Simple, healthy, tasty, for every day! Homemade quail egg mayonnaise is an excellent alternative to industrial sauces from a package with preservatives and flavor enhancers. Itʼs easy to do. You can safely season any salad with it or simply spread it on a piece of fresh bread.
cook time: 20 min
Gavin Tanner
Easy Homemade Quail Egg Mayonnaise

Nutrition Facts (per serving)

538
Calories
57g
Fat
3g
Carbs
3g
Protein

Ingredients (8 portions)

Basic:

Olive oil 150 ml
Salt to taste
Sugar 1 tsp
Ground hot pepper to taste
Lemons 0.5 pc
Quail eggs 6 pc
Dijon mustard 1 tsp

Recipe instructions

Step 1

Step 1
How to make homemade mayonnaise with quail eggs? To begin, prepare and measure out all the necessary ingredients. This is necessary so as not to be distracted by weighing during the cooking process.

Step 2

Step 2
Take quail eggs and wash them with baking soda in warm running water, as there may be harmful bacteria on their surface. Dry the eggs and break them into a bowl. I know that many people use nail scissors to get rid of shells. But I donʼt like it that way. This is what I do: I lightly hit the testicle with a knife, and use it to pierce the shell. Thus, it is almost always possible to keep the yolk intact, and the white does not splash in all directions.

Step 3

Step 3
Wash the lemon with fruit cleaner or baking soda and dry. Cut in half and squeeze out lemon juice in any way convenient for you. I extruded by hand, without additional equipment.

Step 4

Step 4
Place eggs, Dijon mustard (you can also use regular “Russian” mustard, or even mustard powder), salt, sugar and pepper to taste into a blender bowl.

Step 5

Step 5
Next, I’ll reveal the secret to the success of homemade mayonnaise. The most important thing is to beat the eggs well for about 1-2 minutes!
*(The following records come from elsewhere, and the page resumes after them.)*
(* ===== verification/Prelude.v ===== *)
(** * A verification library for the GM workspace

    The workspace implements the Chinese commercial cryptography suite and two
    protocol stacks over it. Its parts, and how they use each other:

    - [gm-der]: DER length, tag and value primitives, used by every encoder and
      parser below;
    - [gm-sm9-rs]: SM9 identity-based cryptography: 256-bit integers, the prime
      field and its tower of extensions, the two curves, the hash functions and
      the R-ate pairing, then the schemes over them;
    - [gm-crypto]: SM4 modes, SM3 and HMAC, SM2, X.509 verification, over crates
      for the block cipher, the hash function and the curve;
    - [gm-tlcp]: the TLCP protocol (GB/T 38636): messages, key schedule,
      handshake contexts, session cache, record layer and async stream;
    - [gm-tls]: a TLS 1.3 stack with SM2/SM3/SM4: key schedule, record layer with
      key updates, async stream, sessions;
    - [gm-ca], [gm-http-client]: a certificate authority and an HTTP client.

    ** Conventions

    Rust values are modelled as they are stored. A [w]-bit integer is a [Z] with
    its wrap-around written out ([as_u8], [as_u16], ... in this file); a byte
    string is a [list Z] ([bytes], [wf_bytes] for its range); a struct is a
    [Record], an enum an [Inductive] with the same constructors. A fallible
    function returns an [outcome]: [Ok], [Err] with the error of the code, text
    included, or [Panic] where Rust would stop (index or slice out of range,
    arithmetic overflow of a checked build, [unwrap] of [None]). Code that
    mutates [self] is in the state and error monad [M] of Effects.v, which keeps
    the state an early return leaves behind. Loops that do not recurse on data
    take fuel; the theorems show that the fuel the definitions pass is enough, or
    state how much is (see below). Random values, clocks and transports are
    arguments.

    Third-party crates are arguments too: type classes of operations
    ([Sm4Crates], [Sm3Crate], [Sm2Crate], [Sm2Group], [Pkcs8Crate], [RsaCrate],
    [X509Parser]) with, in a second class, the laws the code relies on ([Sm4Laws],
    ...), which state the documented behaviour of those crates. Each has a concrete instance, with which the
    theorems are applied to concrete inputs in the lemmas ending in [_witness].

    ** Files

    Prelude.v (this file): outcomes and their notations, machine integers, byte
    slices, decimal and hexadecimal text, tactics and hint databases.
    Bytes.v: XOR, chunks, big-endian encodings, record nonces.
    Effects.v: the monad [M], transports with their laws, polling transports
    that follow a schedule.

    Der.v (gm-der/src/encode.rs, decode.rs, error.rs): encoders and parsers; no
    parser panics on any input, and what the encoders write is read back.

    Z256.v (arith/z256.rs), Primality.v, Fp.v (arith/fp.rs), FieldRep.v, Fp2.v,
    Fp4.v, Fp12.v (the same names under arith/): every operation on limbs is
    related to integers, residues and the ring [Fp[w]/(w^12 + 2)]. The modulus is
    proved prime by a Pocklington certificate. FieldRep is the interface one
    level of the tower promises to the next.

    Curve.v, Jacobian.v, G1.v, G2.v (pairing/curve/*.rs, params.rs): Jacobian
    addition, doubling, negation and scalar multiplication follow the
    chord-and-tangent law on affine points.
    Sm9Hash.v (pairing/hash.rs): the Barrett reduction of H1 and H2.
    Frobenius.v, FinalExp.v, Lines.v, Pairing.v (pairing/ate.rs): the final
    exponentiation is a power, the Miller loop follows the affine reference up to
    a factor it removes, so the pairing is the R-ate pairing of the reference.
    PairingMirror.v: negating both arguments leaves the pairing as it is, and
    canonical elements of the target group are determined by their value.
    Sm9Key.v, Sm9Sign.v, Sm9Encrypt.v, Sm9Exchange.v, Sm9Rotation.v (key/mod.rs,
    sign.rs, encrypt.rs, key_exchange.rs, key_rotation.rs): the schemes over them.
    Kdf.v holds the counter-mode key derivation that these, SM2 and TLCP write out
    again, once for all of them.

    Sm4.v, Sm3.v (gm-crypto/src/sm4.rs, sm3.rs): block modes, GCM against NIST SP
    800-38D, HMAC against RFC 2104.
    Sm2.v (gm-crypto/src/sm2.rs): signatures, encryption in its three formats,
    key derivation, Diffie-Hellman and the DER forms, over the operations of the
    crate sm2. Sm2Pem.v: its key files. Sm2Kex.v (sm2_kex.rs): the three-pass key
    exchange as a state machine over its messages.
    X509.v, X509Chain.v, X509Crl.v, X509Csr.v (gm-crypto/src/x509/verify.rs,
    mod.rs): what a certificate is accepted for, chains to a trust anchor,
    revocation, and certification requests. A parsed certificate is the record of
    what the accessors of x509-parser return; the audit callback is a log.

    Tlcp.v, TlcpKeys.v, TlcpMessages.v, TlcpKeyExchange.v (gm-tlcp error,
    constants, alerts, suites, PRF and key block, handshake messages): messages
    round trip, derived keys have the layout of the suite.
    TlcpSession.v, TlcpHandshake.v (tlcp/session.rs, tlcp/handshake/*.rs): the
    bounded session cache, client and server contexts with their invariants, and
    both sides of a handshake composed.
    TlcpRecord.v, TlcpPoll.v, TlcpChannel.v (tlcp/mod.rs): the record layer and
    its async and polling interfaces; a handshake followed by a stream is a
    channel that delivers what was written and accepts nothing else.
    TlcpAuth.v (tlcp/pms.rs, cv_helper.rs, rsa_helpers.rs, sm9_helpers.rs,
    crypto/verify.rs): the ECDHE pre-master secret and the handshake's signatures.
    TlcpPeer.v, TlcpConnector.v, TlcpAcceptor.v (tlcp/mod.rs, TlcpConnector and
    TlcpAcceptor): the two handshakes over a transport, step by step as
    [connect_with_certs] and [accept_with_certs] take them, for the five key
    exchanges and both settings of the feature tlcp-gmssl-compat. The state of a
    peer is its transport, its handshake context, the audit log and the generator.
    TlcpInterop.v: the two against each other.

    TlsKeys.v, TlsRecord.v, TlsChannel.v, TlsPoll.v (gm-tls error, kdf,
    key_update, record_layer): HKDF and the traffic secrets, the record layer with
    KeyUpdates, two ends as a transition system that stays in step, and the
    resumable polling reader.
    TlsTickets.v (gm-tls session_ticket, session_store, serialization): tickets
    against the interface [SessionStore], its laws, and the stores that have them.

    ** Theorems

    The theorems marked C1, C2, ... in their comments are the properties the
    library stands for, in order of importance. With the other main theorems they
    form these groups:
    - arithmetic is exact: [mod_reduce_512_correct], [mont_mul_correct],
      [fp_implements_field], [fp12_evaluation], [fp12_inverse],
      [fp12_frobenius_powers], [g1_group_law], [g2_group_law], [g1_scalar_mul],
      [g2_scalar_mul], [sm9_hashes_correct];
    - algorithms compute their specification: [pairing_correct],
      [final_exponentiation_correct], [sm4_gcm_correct],
      [key_derivation_correct], [tls_key_schedule_correct];
    - encodings round trip and parsers are total: [der_tlv_roundtrip],
      [der_parsers_safe], [tlcp_hellos_exact], [tlcp_certificates_roundtrip],
      [tlcp_key_exchange_roundtrip], [sm4_block_modes_roundtrip],
      [sm4_cbc_decrypt_exact], [signature_codecs], [ciphertext_codecs],
      [private_keys_survive_pem];
    - state machines keep their invariants: [client_context_invariant],
      [session_cache_correct], [next_nonce_unique], [tls_ends_in_step],
      [kex_completes_checked], [rotation_correct];
    - a completed handshake has checked its peer: [connect_authenticates],
      [accept_authenticates], [handshake_signatures]; and two honest ends complete:
      [rsa_handshake_interoperates];
    - the SM9 and SM2 schemes and key exchanges: [user_keys_extracted],
      [signatures_checked], [sm9_encryption_correct], [exchange_agreement],
      [kex_agreement], [ecdhe_pms_agreement];
    - the composed channels deliver, and accept only what was protected:
      [handshake_completes], [secure_channel], [context_channel],
      [record_stream_roundtrip], [read_accepts_only_protected],
      [tls_read_accepts_only_protected], [poll_stream_roundtrip],
      [tls_poll_read_resumes];
    - what is accepted is described exactly: [chain_verification_exact],
      [hostname_validation_exact], [uri_validation_exact], [spiffe_parse_exact],
      [permissive_policy_exact], [strict_revocation], [tickets_exact],
      [tickets_accepted_once] (connections interleaved in any order);
    - signatures and ciphertexts are inverted: [sm2_encryption_roundtrip],
      [sm2_signatures_roundtrip], [csr_verifies];
    - limits and faults of the code, stated as theorems about what it does:
      [poll_interrupted_desync], [oversized_write_unreadable],
      [resumption_never_completes], [tls_poll_write_record],
      [tls_close_notify],
      [end_entity_issued], [revoked_lookup_exact], [crl_parts_located],
      [tbs_extraction], [in_memory_window], [rotation_keeps_primary],
      [postgres_accepts_no_ticket], [ibc_signature_ignored],
      [certificate_verify_optional], [compat_static_ecc_fails],
      [kgc_bytes_roundtrip], [wire_points_and_rsa], [identity_hash_bounds].

    ** Bounds and fuel

    The correction and division loops of Z256.v and Sm9Hash.v run on a binary fuel
    of 2^64 steps for a quotient digit and 2^256 for a subtraction loop, more than
    their measures, and are proved to return. [prf_fuel] is 513, one more than the
    blocks of the 16 KiB the PRF allows; [hkdf_fuel] is 256, one
    more than the largest block counter of a byte. [read_application_data] takes
    one unit of fuel per record, and returns within one unit per 21 bytes of
    input, the shortest record. The loops that fill a header, a body or a write
    take the number of bytes they have to move, as each turn moves one at least;
    polling is iterated as often as the schedule of the transport says it is not
    ready, plus the bytes in flight. [kdf_sm3] takes one unit of fuel per block of
    32 bytes and one more, and returns for every length up to 2^36, as [kdf_run]
    does. The retries of SM9 are bounded by the code; [random_scalar] recurses on
    the list of draws and fails when it is used up. The walk over a
    chain recurses on it, and the scan for a CRL's signature on the bytes left.

    ** Not modelled

    Bilinearity of the pairing is not proved, only [e(-P, -Q) = e(P, Q)]: the
    theorems on the SM9 schemes take the equalities of group elements it would give
    as hypotheses, and the key exchange is evaluated in a system where that one
    instance is enough. The handshake of
    gm-tls over sockets (gm.rs, handshake.rs), the certificate authority and the
    HTTP client interleave I/O, databases and other crates; the keys, records,
    tickets and certificate checks they drive are modelled. The interoperation of
    the two TLCP ends is proved for the RSA suites; for static ECC it is evaluated
    on an example ([samples_talk]). The set-up of database connections, FFI
    bindings, metrics, known-answer tests, zeroisation of secrets and the examples
    are left out.
*)

From Stdlib Require Import ZArith List Lia Bool String Ascii.
From Stdlib Require Import DecimalString.
Import ListNotations.

Declare Scope rust_scope.
Delimit Scope rust_scope with rust.
Open Scope Z_scope.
They can be warm or cold — it doesnʼt matter. The main thing is to achieve dense, airy foam. But no peaks! Otherwise the mayonnaise will not thicken.

Step 6

Step 6
After this, slowly pour in the olive oil and mix again with a blender. If you did everything correctly, the mayonnaise should thicken. Due to the olive oil, the mayonnaise will take on a slightly greenish tint — this is absolutely normal. If you want a color closer to white, use sunflower oil instead of olive oil in the same proportions.

Step 7

Step 7
Finally, add the juice of half a lemon to the blender, after straining it through a sieve. And mix well again. Mayonnaise is ready!